診療所の経営・相続Q&A「環境変化への対応」
Q:メディアでの報道や患者さん・スタッフとの対応の中で、これまでの価値観が大きく変化していることをひしひしと感じています。変化に順応するためには、これまでの取り組みや経験を、一度断捨離しなければならないものでしょうか。
A:現状が順調であれば、変えることはリスクであり、この状況を維持したいという思いは強くなります。しかし、かつて開業されたときにそうであったように、変化することを恐れず一歩踏み出せば、今までの経験が無駄になるということはありません。
65歳の院長から、「電子カルテに変えようと思う」
3年ほど前、担当先の院長より「電子カルテに変えようと思うがどう思うか?」という相談をいただきました。開業して25年、院長の年齢は65歳。日本経営グループで行っている「電子カルテのクラーク養成講座」をご案内した翌月のことでした。
新規開業であればともかく、既存のクリニックでは、まだまだ紙カルテが多いと思います。「電子カルテを導入すると、診察のスタイルが変わってしまう」「スタッフにとっても抵抗がある」などといったご意見も多く、私が同じ立場でも導入にはもう少し時間がかかるかもしれないと思っていました。
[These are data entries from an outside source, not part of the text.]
Lemma hello_prints t scr f f0 k keys rest q t1 :
  Forall (literal_placed y lit k) texts → user_buffer y k buf HELLO_BUFSIZE →
  Forall (λ s, apart (lit s, zlen s + 1) (buf, HELLO_BUFSIZE)) texts →
  running y ns lit texts k [] false t scr f k → t !! 0%nat = Some (Some f0) → f_kind f0 = Stdin →
  fs_sound (kfs (term k)) (kmem k) →
  types k (Tty (show ASK_NAME scr) [] [] false 0) keys q t1 → Forall (λ c, c ≠ 0) (typed t1) →
  returns (hello y kesp kebp lit buf (k, replicate (S (length keys)) IRQ_KEYBOARD ++ rest))
    (λ '((k', rest'), v), v = 0 ∧ rest' = rest ∧ queue k' = q ∧
      world y ns (<[0%nat := Some (set_pos (u32 (f_pos f0 + zlen (typed t1) + 1)) f0)]> t) k' ∧
      ∃ e, represents (kcon (term k')) (kline (term k'))
        (Tty (show (greeting (typed t1)) (show_char 10 (t_screen t1))) [] [] false e)).
Proof.
  intros Hlit Hub Hap Hrun Hf0 K0 Hsnd Hty Hnz.
  assert (harmless y lit texts k (buf, HELLO_BUFSIZE)) as Hh by by apply buffer_harmless.
  unfold hello. eapply returns_bind2.
  { eapply (ask_running y kesp kebp ns Hy lit texts k Hlit t scr f k f0 ASK_NAME buf (HELLO_BUFSIZE - 1) HELLO_BUFSIZE
      keys rest q t1 Hrun); unfold HELLO_BUFSIZE; done || (by left) || lia. }
  intros [[k2 s2] r] (-> & -> & Hr & Hb & Hq2 & _ & _ & Hrun2). rewrite (proj2 (Z.eqb_neq (-1) _)) by lia. cbv zeta.
  set (l := typed t1 ++ [10]) in *. assert (zlen l = zlen (typed t1) + 1) as Hz by (unfold l; rewrite length_app; cbn; lia).
  destruct (put_running y ns lit texts k [] false _ _ _ k2 rest buf HELLO_BUFSIZE (zlen (typed t1) + 1) 0 Hrun2 Hh Hub)
    as [-> Hrun3]; [unfold HELLO_BUFSIZE; lia|]. set (m3 := wr _ _ _) in *.
  assert (cstr m3 buf l) as Hl.
  { unfold m3. rewrite <- Hz. apply (terminated _ _ l []).
    - rewrite app_nil_r, Hz, Z.add_0_r. exact Hb.
    - unfold l. apply Forall_app. split; [done|by repeat constructor]. }
  eapply returns_mono; [apply (greet _ (show_char 10 (t_screen t1)) f k (set_mem m3 k2) rest l Hlit Hub Hrun3 Hl); lia|].
  intros [[k5 s5] v] (-> & -> & Hq5 & [Hw5 _ Htty5 _ _]).
  split_and!; [done|done|by rewrite Hq5|by rewrite Z.add_assoc in Hw5|exact Htty5].
Qed.
End hello_spec.

(** ** Properties *)

(** C12: ls ends with 0 and prints the name of every entry of the directory, cut
    to 32 characters, on a line of its own, in the order of the directory, when
    no name is empty.  It leaves the directory open in the slot it used, and the
    kernel's position in the directory back at the first entry, so the next
    program that lists it starts there. *)
Theorem ls_lists `{PortIO D, Hotkeys D fs} y kesp kebp ns lit buf (k : kernel D) sto rdy i t n scr f sched :
  tables_ok y → 0 < buf < 4294967296 → Forall (literal_placed y lit k) [codes "."] →
  user_buffer y k buf SBUFSIZE → apart (lit (codes "."), 2) (buf, SBUFSIZE) →
  running y ns lit [codes "."] k sto rdy t scr f k →
  list_find (λ n, n = codes ".") ns = Some (i, codes ".") →
  rd32 (kmem k) (filetype_at (dentry_at (kfs (term k)) (Z.of_nat i))) = 1 →
  first_free t = Some n → entry_counter f = 0 →
  let num := s32 (dentries_num (boot_block_at y) (kmem k)) in
  0 ≤ num ≤ 63 → Forall (λ n, n ≠ []) (take (Z.to_nat num) ns) →
  returns (ls y kesp kebp lit buf (k, sched)) (λ '((k', rest), v), v = 0 ∧ rest = sched ∧
    ∃ f' pos, entry_counter f' = 0 ∧
      running y ns lit [codes "."] k sto rdy
        (<[n := Some (set_pos pos (entry_file k i (codes ".")))]> t) (show (ls_output ns num) scr) f' k').
Proof.
  intros Hy Hbuf Hlit Hub Hap Hrun Hdot Htype Hfree Hc num Hnum Hnames.
  by eapply (ls_prints y kesp kebp ns Hy lit buf Hbuf k sto rdy Hlit Hub Hap i Hdot Htype ltac:(lia) Hnames
    t n scr f k sched Hrun Hfree Hc); lia.
Qed.

Definition ls_texts : list (list Z) := [codes "."].
Definition ls_mem : mem := prog_mem ls_texts.
Definition ls_kernel : kernel trace := prog_kernel ls_mem [].

Lemma ls_running :
  running demo_layout prog_names (place ls_texts) ls_texts ls_kernel [] false prog_table blank_screen demo_fs ls_kernel.
Proof. apply (prog_running ls_texts ls_mem []); [reflexivity|apply bare_world; by_decide|by_decide]. Qed.

Lemma ls_lists_witness :
  returns (@ls trace _ demo_hotkeys demo_layout 0 0 (place ls_texts) 0x8049000 (ls_kernel, []))
    (λ '((k', rest), v), v = 0 ∧ rest = [] ∧ ∃ f' pos, entry_counter f' = 0 ∧
      running demo_layout prog_names (place ls_texts) ls_texts ls_kernel [] false
        (<[2%nat := Some (set_pos pos (File Directory [46] 0 0))]> prog_table)
        (show [97; 10; 46; 10] blank_screen) f' k').
Proof.
  pose proof (@ls_lists trace _ demo_hotkeys demo_layout 0 0 prog_names (place ls_texts) 0x8049000
    ls_kernel [] false 1 prog_table 2 blank_screen demo_fs [] demo_tables_ok ltac:(lia)
    ltac:(by_decide) ltac:(split; [lia|by_decide]) ltac:(by_decide) ls_running ltac:(by_decide) ltac:(by_decide)
    eq_refl eq_refl ltac:(split; by_decide) ltac:(by_decide)) as Hls.
  assert (entry_file ls_kernel 1 (codes ".") = File Directory [46] 0 0) as Hx by by_decide.
  assert (ls_output prog_names (s32 (dentries_num (boot_block_at demo_layout) (kmem ls_kernel)))
    = [97; 10; 46; 10]) as Ho by by_decide.
  rewrite Hx in Hls. cbv zeta in Hls. rewrite Ho in Hls. exact Hls.
Defined.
その矢先に、65歳の院長からのご相談でしたので、正直驚きました。
患者さんに対してプロ集団でありたい
院長はこう言われました。「導入は大変かもしれないが、患者さんの待ち時間減少にも繋がり、効率化に繋がるでしょう。患者さんに対してプロ集団でありたいのです」。その後、すみやかに電子カルテを導入され、クラーク養成講座も受けていただきました。予測したとおり、導入前と導入後では診療スタイルがガラッと変わりました。しかし患者さんの待ち時間は短縮され、来患数は大幅に増加したのです。
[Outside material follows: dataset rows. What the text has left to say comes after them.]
(** ** Properties *)

(** C4: pingpong plays for ever, at the pace of the clock.  Started where the
    directory has the clock and a descriptor is free, it sets the clock to 32
    ticks a second, and for every number [m] of rounds the first [m] letters
    from A on, beginning again behind Z, are each moved through the columns 2 to
    77 and back, one frame of 80 characters for every tick, whatever the screen
    held: the program neither ends nor faults. *)
Theorem pingpong_bounces `{Cmos D, Hotkeys D fs} y kesp kebp ns lit buf ret_val garbage (k : kernel D) t scr f sto rdy
    n i m sched :
  tables_ok y → pong_memory y lit buf ret_val garbage k →
  running y ns lit [codes "rtc"] k sto rdy t scr f k → first_free t = Some n →
  list_find (λ l, l = codes "rtc") ns = Some (i, codes "rtc") →
  let x := entry_file k i (codes "rtc") in
  f_kind x = Clock →
  let a := cmos_reg (dev (kcon (term k))) 0xA in
  0 ≤ a < 256 →
  let ticks := concat (replicate m round_ticks) ++ sched in
  ∃ k1, pingpong_setup y kesp kebp lit buf ret_val (k, ticks) = Ok ((k1, ticks), Z.of_nat n) ∧
    (∃ rate, 0 ≤ rate < 16 ∧ Z.shiftr 32768 (rate - 1) = 32 ∧
      cmos_reg (dev (kcon (term k1))) 0xA = a - a mod 16 + rate) ∧
    returns (pingpong_rounds y kesp kebp buf garbage m (Z.of_nat n) ((k1, ticks), STARTCHAR))
      (λ '((k', rest), c), rest = sched ∧ c = letter m ∧ ∃ pos,
        running y ns lit [codes "rtc"] k sto rdy (<[n := Some (set_pos pos x)]> t) (show (pong_output m) scr) f k').
Proof.
  intros Hy Hm Hrun Hfree Hi x Hk a Ha ticks.
  destruct (setup_spec y kesp kebp ns Hy lit buf ret_val garbage k sto rdy Hm t n i scr f k ticks Hrun Hfree Hi Hk)
    as (k1 & m1 & E & Hp & Hf & Hd). fold x in Hp. exists k1. split; [exact E|]. split.
  - pose proof (rtc_write_sets_rate m1 (Z.of_nat n) ret_val 4 (dev (kcon (term k))) Ha) as Hr. cbv zeta in Hr.
    rewrite Hf in Hr. destruct (rtc_write _ _ _ _ _) as [r d]. cbn [snd] in Hd. rewrite Hd.
    rewrite decide_True in Hr by (split; [done|unfold accepted; set_solver]).
    destruct Hr as (_ & _ & rate & Hrate & Hs & Hreg). exists rate. split; [done|]. split; [by apply Hs|exact Hreg].
  - destruct (first_free_lt t n (proj1 (w_table _ _ _ _ (ru_world _ _ _ _ _ _ _ _ _ _ _ Hrun)))
      (w_standard _ _ _ _ (ru_world _ _ _ _ _ _ _ _ _ _ _ Hrun)) Hfree) as [_ Hnone].
    eapply returns_mono; [exact (rounds_spec y kesp kebp ns Hy lit buf ret_val garbage k sto rdy Hm t n x f
      (lookup_lt_Some _ _ _ Hnone) Hk m scr k1 sched 0 Hp)|].
    intros [[k2 rest] c] (-> & -> & _ & Hrun2). by split_and!.
Qed.

(** A directory with the clock in it, over a concrete clock chip. *)
Definition pong_names : list (list Z) := [97] :: codes "rtc" :: replicate 61 [].
Definition pong_texts : list (list Z) := [codes "rtc"].
Definition pong_mem : mem :=
  wr32 (wr_bytes (prog_mem pong_texts) 0x10080 (codes "rtc" ++ [0])) 0x100A0 0.
Definition pong_kernel : kernel chip :=
  Kernel (Kb (clear (Con pong_mem 0 0 chip_boot)) demo_fs no_mods empty_line 0) boot_paging ∅ 1 0 1 0 0.

Lemma cleared_represents {D} (d : D) m : represents (clear (Con m 0 0 d)) empty_line idle.
Proof.
  constructor; cbn [t_screen typed stored ready erasable idle]; try done.
  - exact (proj1 (clear_shows (Con m 0 0 d))).
  - apply (holds_nil 1024).
  - unfold line_max. split; [cbn; lia|done].
  - apply (holds_nil 1024).
  - unfold line_max. split; [cbn; lia|done].
Qed.

Lemma pong_running :
  running demo_layout pong_names (place pong_texts) pong_texts pong_kernel [] false prog_table blank_screen demo_fs
    pong_kernel.
Proof.
  constructor; [apply bare_world; by_decide|by constructor| |by_decide|done].
  exists 0. exact (cleared_represents chip_boot pong_mem).
Qed.

Lemma pingpong_bounces_witness :
  ∃ k1, @pingpong_setup chip _ (quiet_hotkeys chip fs) demo_layout 0 0 (place pong_texts) 0x8049000 0x8049100
      (pong_kernel, round_ticks ++ []) = Ok ((k1, round_ticks ++ []), 2) ∧
    cmos_reg (dev (kcon (term k1))) 0xA = 0x2B ∧
    returns (@pingpong_rounds chip _ (quiet_hotkeys chip fs) demo_layout 0 0 0x8049000 0x8049104 1 2
      ((k1, round_ticks ++ []), STARTCHAR)) (λ '((k', rest), c), rest = [] ∧ c = 66 ∧ ∃ pos,
        running demo_layout pong_names (place pong_texts) pong_texts pong_kernel [] false
          (<[2%nat := Some (set_pos pos (File Clock (codes "rtc") 0 0))]> prog_table)
          (show (pong_output 1) blank_screen) demo_fs k').
Proof.
  assert (pong_memory demo_layout (place pong_texts) 0x8049000 0x8049100 0x8049104 pong_kernel) as Hm.
  { constructor; by_decide || (repeat split; by_decide). }
  assert (entry_file pong_kernel 1 (codes "rtc") = File Clock (codes "rtc") 0 0) as Ex by by_decide.
  destruct (@pingpong_bounces chip _ _ (quiet_hotkeys chip fs) demo_layout 0 0 pong_names (place pong_texts) 0x8049000
    0x8049100 0x8049104 pong_kernel prog_table blank_screen demo_fs [] false 2 1 1 [] demo_tables_ok Hm pong_running
    eq_refl ltac:(reflexivity) ltac:(by rewrite Ex) ltac:(by_decide)) as (k1 & E & (rate & Hr & Hs & Hreg) & Hrounds).
  rewrite Ex in Hrounds. exists k1. split; [exact E|]. split; [|exact Hrounds].
  assert (Forall (λ r, Z.shiftr 32768 (r - 1) = 32 → r = 0xB) (seqZ 0 16)) as Hall by by_decide.
  rewrite Forall_forall in Hall. rewrite Hreg, (Hall rate); [reflexivity|apply elem_of_seqZ; lia|exact Hs].
Defined.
院長がされたことは、電子カルテの導入だけではありません。“プロ集団を作りたい”というお言葉通り、新卒雇用、常勤スタッフの拡充など様々な取組みを行われました。「収入が増加したのはスタッフのおかげだ」と、スタッフにも気持ちよく還元されています。スタッフミーティングを行うことを提案するとすぐに実行され、「開院以来、最も良いメンバーで、医療の提供ができている」とおっしゃっていました。取組みから1年目・2年目、収入は年間15%アップし、3年目となった現在も増収は続いています。常勤スタッフが産休に入られることになり、開業以来、初めて産休制度を導入されたりもしています。
経験や歴史があるからこそ、新しい世界が見えてくる
私は先生から「社会の変化に順応することの大切さ」を学ばせていただきました。
今までのやり方を変えるとき、初めてのことにチャレンジするとき、誰しも不安に襲われると思います。現状が順調であれば、変えることはリスクであり、この状況を維持したいという思いは強くなります。しかし、社会が変化すると同時に患者さんからのニーズも明らかに変化しています。成長し続けるためには、かつて開業されたときにそうであったように、変化することを恐れない、一歩踏み出す勇気が必要なのだということではないでしょうか。
それは、今までの経験が無駄になるということではありません。先生のこれまでの経験と信念は、見事に開花したのだと思います。スタッフのこれまでの経験と信頼感が、見事に融合したのだと思います。経験や歴史があるからこそ、変化に順応したときに新しい世界が見えてくる。そのことを目の当たりにした事例となりました。